Zoe saban hari terbaring di ruangan khusus Panti Asuhan Bukit Carmel di Kampung Pasir Angin RT3/4, Desa Pasir Angin Kecamatan Megamendung, Kabupaten Bogor.

Dia ditinggal ibunya saat usianya baru menginjak seminggu. Zoe lalu dititipkan di panti asuhan tersebut.

Saat berusia 3 minggu, bocah kelahiran 31 Desember 2006 ini sempat menjalani operasi, bantuan para donatur. Namun operasi yang pertama kali ini membuat perkembangannya lambat.

"Tangan dan kaki kanan lumpuh," kata Femi Tampangelah pengurus harian Yayasan Bukit Carmel.

Ukuran kepalanya tetap membesar sehingga di usia 7 tahun, Zoe kembali harus menjalani operasi pemasangan shunt atau alat khusus berbentuk selang disambung dengan pipa yang terbuat dari silikon untuk mengalirkan cairan otak yang berlebihan.
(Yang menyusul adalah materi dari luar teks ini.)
Lemma restart_view (m : Z) (w : World) :
  view (restart m w) =
  (false, gameDataCallback w,
   (timer_seq (env (stop w)) :: remove Nat.eq_dec (gameInterval (env w)) (intervals (env w)),
    timer_seq (env (stop w)))).
Proof.
  unfold restart. rewrite start_view. pose proof (stop_view w) as E. unfold view, timers in E.
  apply pair_equal_spec in E as [E1 E2]. apply pair_equal_spec in E1 as [_ C].
  apply pair_equal_spec in E2 as [I _]. rewrite C, I. reflexivity.
Qed.

(** The initial page satisfies the invariant. *)
Lemma page_inv_initial (stored : option (option Z)) : page_inv (page_initial stored).
Proof.
  unfold page_inv, page_initial, componentDidMount, call. cbn [pg_game pg_controls]. rewrite init_view.
  cbn. split; [left; reflexivity|]. split; [reflexivity|]. split; [discriminate|reflexivity].
Qed.

(** What the invariant says of the flag in each phase. *)
Lemma page_inv_flag (p : Page) :
  page_inv p ->
  (phase p = Running -> isGameOver (pg_game p) = false) /\
  (phase p = GameOver -> isGameOver (pg_game p) = true).
Proof.
  unfold page_inv, phase. cbn.
  destruct (intervals (env (pg_game p))) as [|i ivs], (gameWasStarted (pg_controls p)), (isGameOver (pg_game p));
    intros (_ & S0 & S1 & _); split; intro P; try discriminate; try reflexivity;
    try specialize (S0 eq_refl); try specialize (S1 eq_refl); try discriminate;
    destruct S1 as [X Y]; first [discriminate (X eq_refl) | discriminate (Y eq_refl)].
Qed.

(** Every step of the page keeps the invariant and is a step of the
    session machine or leaves the phase as it was. *)
Lemma page_step_inv (rnd : Rng) (p p' : Page) :
  page_inv p -> page_step rnd p p' ->
  page_inv p' /\ (phase p' = phase p \/ phase_step (phase p) (phase p')).
Proof.
  intros H S. destruct S as [v p|p|c k p _|c k p _|t p w' Ht Et|f p _].
  - destruct (view_same p (handleChangeMode v p) eq_refl eq_refl H) as [H' E]. auto.
  - unfold page_inv in *. rewrite !phase_view.
    unfold click_button, handleRestartGame, controls_handleStartGame, handleStartGame, set_playing, call.
    revert H. cbn [pg_game pg_controls gameWasStarted].
    destruct (gameWasStarted (pg_controls p)) eqn:St; cbn [pg_game pg_controls gameWasStarted];
      rewrite ?St.
    + rewrite restart_view. unfold view, timers. cbn.
      intros (D & _ & _ & C). rewrite (remove_single _ _ D). split.
      * split; [right; reflexivity|]. split; [intro X; discriminate X|]. split; [intros _; split; intro X; discriminate X|exact C].
      * right. destruct D as [-> | ->]; constructor.
    + rewrite start_view. unfold view, timers. cbn.
      intros (_ & I & _ & C). rewrite (I eq_refl). split.
      * split; [right; reflexivity|]. split; [intro X; discriminate X|]. split; [intros _; split; intro X; discriminate X|exact C].
      * right. constructor.
  - destruct (view_same p (call (onKeyDown c k) p) (proj1 (key_view c k _)) eq_refl H) as [H' E]. auto.
  - destruct (view_same p (call (onKeyUp c k) p) (proj2 (key_view c k _)) eq_refl H) as [H' E]. auto.
  - destruct (tick_view rnd _ _ Et) as [V|V].
    + destruct (view_same p (mkPage w' (deliver (pg_game p) w' (pg_state p)) (pg_controls p)) V eq_refl H)
        as [H' E]. auto.
    + unfold page_inv in *. rewrite !phase_view. cbn [pg_game pg_controls]. rewrite V.
      revert H Ht. unfold view, timers. cbn.
      destruct (intervals (env (pg_game p))) as [|i ivs]; [contradiction|].
      destruct (gameWasStarted (pg_controls p)); intros (D & I & _ & C) _; [|discriminate (I eq_refl)].
      rewrite (remove_single _ _ D). split.
      * split; [left; reflexivity|]. split; [intro X; discriminate X|]. split; [intros _; split; intros _; reflexivity|exact C].
      * right. constructor.
  - destruct (view_same p (call (fun w => draw (fire_frame f w)) p) eq_refl eq_refl H) as [H' E]. auto.
Qed.

Lemma page_reachable_inv (rnd : Rng) (stored : option (option Z)) (p : Page) :
  page_reachable rnd stored p -> page_inv p.
Proof.
  induction 1 as [|p p' _ IH S]; [apply page_inv_initial|exact (proj1 (page_step_inv rnd p p' IH S))].
Qed.

(** A restart reports the snapshot [stop] takes, once. *)
Lemma restart_callback (m : Z) (w : World) :
  gameDataCallback w = true ->
  callback_log (env (restart m w)) = callback_log (env w) ++ [getGameData (set_isGameOver true w)].
Proof.
  intro C. unfold restart. change (callback_log (env (start m (stop w)))) with (callback_log (env (stop w))).
  rewrite stop_callback, C. reflexivity.
Qed.

Lemma deliver_one (w w' : World) (gd : GameData) (s : GameState) :
  callback_log (env w') = callback_log (env w) ++ [gd] -> deliver w w' s = gameCallback gd s.
Proof.
  intro E. unfold deliver. rewrite E, skipn_app, Nat.sub_diag, skipn_all. reflexivity.
Qed.

(** In a running page the button is Restart and the callback is set. *)
Lemma running_started (p : Page) :
  page_inv p -> phase p = Running ->
  gameWasStarted (pg_controls p) = true /\ gameDataCallback (pg_game p) = true.
Proof.
  unfold page_inv, phase. cbn. destruct (intervals (env (pg_game p))); [destruct (gameWasStarted _); discriminate|].
  destruct (gameWasStarted (pg_controls p)); intros (_ & I & _ & C) _; [auto|discriminate (I eq_refl)].
Qed.

(** ** The page's guarantees *)

(** C6. Under the page the module never runs two interval timers: in
    every state reachable by mode changes, clicks on the button, key
    events, timer firings and frames, the registered intervals are none or
    the one [gameInterval] holds, so every [stop] clears all of them. *)
Theorem page_single_timer (rnd : Rng) (stored : option (option Z)) (p : Page) :
  page_reachable rnd stored p ->
  intervals (env (pg_game p)) = [] \/ intervals (env (pg_game p)) = [gameInterval (env (pg_game p))].
Proof. intro R. exact (proj1 (page_reachable_inv rnd stored p R)). Qed.

(** C5. The page refines the session machine of the spec (section 4.6):
    every step from a reachable page is a step [Idle -> Running],
    [Running -> Running], [Running -> GameOver] or [GameOver -> Running] of
    the abstraction [phase], or leaves the phase as it was; in the state it
    reaches, [isGameOver] is false while running and true once over. *)
Theorem page_refines (rnd : Rng) (stored : option (option Z)) (p p' : Page) :
  page_reachable rnd stored p -> page_step rnd p p' ->
  (phase p' = phase p \/ phase_step (phase p) (phase p')) /\
  (phase p' = Running -> isGameOver (pg_game p') = false) /\
  (phase p' = GameOver -> isGameOver (pg_game p') = true).
Proof.
  intros R S. destruct (page_step_inv rnd p p' (page_reachable_inv rnd stored p R) S) as [H' P].
  split; [exact P|exact (page_inv_flag p' H')].
Qed.

(** C28. The Restart button on a running game: [gameCallback] receives the
    snapshot of the aborted game with [gameOver] set, shows the game-over
    message for its score, and the new game runs with [playing] true, the
    message of the aborted game staying on the page. *)
Theorem restart_reports_game (rnd : Rng) (stored : option (option Z)) (p : Page) :
  page_reachable rnd stored p -> phase p = Running ->
  let p' := click_button p in
  phase p' = Running /\ gs_playing (pg_state p') = true /\
  gs_gameData (pg_state p') = Some (getGameData (set_isGameOver true (pg_game p))) /\
  gs_message (pg_state p') = gameOverMessage (Qfloor (score (pg_game p))) (maxScore (pg_game p)).
Proof.
  intros R P. destruct (running_started p (page_reachable_inv rnd stored p R) P) as [St C].
  cbv zeta. unfold click_button. rewrite St. unfold handleRestartGame, set_playing, call.
  rewrite (deliver_one _ _ _ _ (restart_callback _ _ C)). rewrite phase_view. cbn [pg_game pg_controls].
  rewrite restart_view, St. splits; reflexivity.
Qed.

End Page.

(** ** A concrete page *)

(** The page after the first click on its button: a Robocar game on a
    page whose [localStorage] holds no maximum. *)
Definition page_started : Page.Page := Page.click_button (Page.page_initial (Some None)).

Lemma page_started_reachable : Page.page_reachable rng_half (Some None) page_started.
Proof. apply (Page.PReach_step _ _ _ _ (Page.PReach_init _ _)), Page.Page_click. Qed.

Lemma page_single_timer_witness :
  intervals (env (Page.pg_game page_started)) = [] \/
  intervals (env (Page.pg_game page_started)) = [gameInterval (env (Page.pg_game page_started))].
Proof. exact (Page.page_single_timer rng_half (Some None) page_started page_started_reachable). Defined.

Lemma page_refines_witness :
  let p' := Page.click_button page_started in
  (Page.phase p' = Page.phase page_started \/ Page.phase_step (Page.phase page_started) (Page.phase p')) /\
  (Page.phase p' = Page.Running -> isGameOver (Page.pg_game p') = false) /\
  (Page.phase p' = Page.GameOver -> isGameOver (Page.pg_game p') = true).
Proof.
  exact (Page.page_refines rng_half (Some None) page_started (Page.click_button page_started)
           page_started_reachable (Page.Page_click _ _)).
Defined.

Lemma restart_reports_game_witness :
  let p' := Page.click_button page_started in
  Page.phase p' = Page.Running /\ Page.gs_playing (Page.pg_state p') = true /\
  Page.gs_gameData (Page.pg_state p') = Some (getGameData (set_isGameOver true (Page.pg_game page_started))) /\
  Page.gs_message (Page.pg_state p') =
    Page.gameOverMessage (Qfloor (score (Page.pg_game page_started))) (maxScore (Page.pg_game page_started)).
Proof.
  apply (Page.restart_reports_game rng_half (Some None) page_started page_started_reachable).
  vm_compute. reflexivity.
Defined.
"Kepala Zoe mengempis, namun 3 bulan setelah operasi itu ia dirawat lagi karena sakitnya makin parah," ujar Femi.

Kala itu, pihak dokter RSCM Jakarta menyatakan bahwa Zoe terkena infeksi efek dari pemasangan shunt. "Di kepalanya banyak nanah karena infeksi. Kejadian ini berulang 2 kali," tutur dia.


Zoe Lydia (10) harus berjuang seorang diri melawan penyakit hidrosefalus dan epilepsi yang dideritanya (Liputan6.com/Achmad Sudarno)

Setelah operasi terakhir pembersihan nanah, Zoe tidak bisa melihat dan mendengar bahkan dokter mendiagnosa mengidap epilepsi.

Terkendala Donatur

Setiap seminggu sekali, gadis ini harus menjalani terapi di RS PMI Bogor dan kontrol ke RSCM Jakarta 1 bulan sekali.

"Biaya sih suka ada yang ngasih. Cuma takutnya kalau sudah tidak ada donatur lagi, pengobatan rutinnya terhenti soalnya tidak ada donatur tetap," ucap Femi.

Untuk terapi, kontrol dan biaya sehari-harinya, kata dia, butuh dana lebih dari Rp 5 juta. Sementara jika didaftarkan sebagai peserta BPJS Kesehatan, Zoe terkendala akte kelahiran dan kartu keluarga.

Sebab Zoe sudah ditinggalkan ibunya sejak usia 1 minggu. Ibu kandung Zoe menyerahkan ke panti asuhan karena tidak mampu membiaya Zoe dalam kondisi mengidap penyakit.

"Sejak mengandung, ibunya diceraikan bapaknya. Dan sekarang enggak tahu keberadaan kedua orangtuanya itu," kata dia.

Kini, Zoe hanya terbaring lemah di kasur berisi udara hasil bantuan dari donatur. Di kasur tersebut Zoe merasakan penyakit yang dideritanya.